- Problem -
Return verbatim every line from the first line of the data below to the line that contains "the browser and", inclusive, and no further.

+++++

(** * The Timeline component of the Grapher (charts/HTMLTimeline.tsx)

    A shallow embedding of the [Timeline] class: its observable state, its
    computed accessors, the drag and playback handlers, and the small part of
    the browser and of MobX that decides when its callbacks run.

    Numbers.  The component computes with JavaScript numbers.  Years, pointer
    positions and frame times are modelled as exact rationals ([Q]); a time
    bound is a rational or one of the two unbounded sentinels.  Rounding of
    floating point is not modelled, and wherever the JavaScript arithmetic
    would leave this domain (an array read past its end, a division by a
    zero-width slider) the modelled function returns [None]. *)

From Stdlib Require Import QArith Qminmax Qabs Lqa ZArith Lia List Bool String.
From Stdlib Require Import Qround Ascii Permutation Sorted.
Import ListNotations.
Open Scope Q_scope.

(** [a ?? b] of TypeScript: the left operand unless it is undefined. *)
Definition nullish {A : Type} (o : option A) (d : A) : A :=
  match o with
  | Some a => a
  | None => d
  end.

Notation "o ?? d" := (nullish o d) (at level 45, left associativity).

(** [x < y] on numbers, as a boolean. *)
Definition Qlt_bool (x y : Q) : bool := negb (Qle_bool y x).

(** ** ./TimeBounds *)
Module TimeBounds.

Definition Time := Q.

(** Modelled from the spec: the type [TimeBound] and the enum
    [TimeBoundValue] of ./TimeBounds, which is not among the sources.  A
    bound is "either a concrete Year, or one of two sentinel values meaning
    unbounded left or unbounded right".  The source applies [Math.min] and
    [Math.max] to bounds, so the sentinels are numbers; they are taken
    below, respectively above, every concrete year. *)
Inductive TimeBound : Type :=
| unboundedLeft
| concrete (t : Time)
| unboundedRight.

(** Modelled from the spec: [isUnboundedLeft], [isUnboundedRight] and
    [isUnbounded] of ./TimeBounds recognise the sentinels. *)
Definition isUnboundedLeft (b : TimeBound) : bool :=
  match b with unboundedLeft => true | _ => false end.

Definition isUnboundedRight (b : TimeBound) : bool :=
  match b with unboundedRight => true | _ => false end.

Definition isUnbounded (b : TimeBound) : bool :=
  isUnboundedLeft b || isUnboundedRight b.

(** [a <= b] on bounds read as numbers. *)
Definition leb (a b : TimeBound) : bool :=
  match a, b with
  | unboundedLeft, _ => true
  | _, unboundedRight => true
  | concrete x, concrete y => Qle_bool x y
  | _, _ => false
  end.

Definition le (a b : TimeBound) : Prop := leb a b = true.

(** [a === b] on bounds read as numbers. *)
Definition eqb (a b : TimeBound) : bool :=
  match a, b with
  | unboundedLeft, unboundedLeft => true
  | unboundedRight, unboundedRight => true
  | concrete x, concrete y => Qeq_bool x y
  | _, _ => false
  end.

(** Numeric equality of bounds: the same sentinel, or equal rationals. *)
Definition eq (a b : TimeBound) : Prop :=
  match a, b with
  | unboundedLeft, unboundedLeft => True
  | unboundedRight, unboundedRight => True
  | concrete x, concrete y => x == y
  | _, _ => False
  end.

+++++

- Solution to this task -
(** * The Timeline component of the Grapher (charts/HTMLTimeline.tsx)

    A shallow embedding of the [Timeline] class: its observable state, its
    computed accessors, the drag and playback handlers, and the small part of
    the browser and of MobX that decides when its callbacks run.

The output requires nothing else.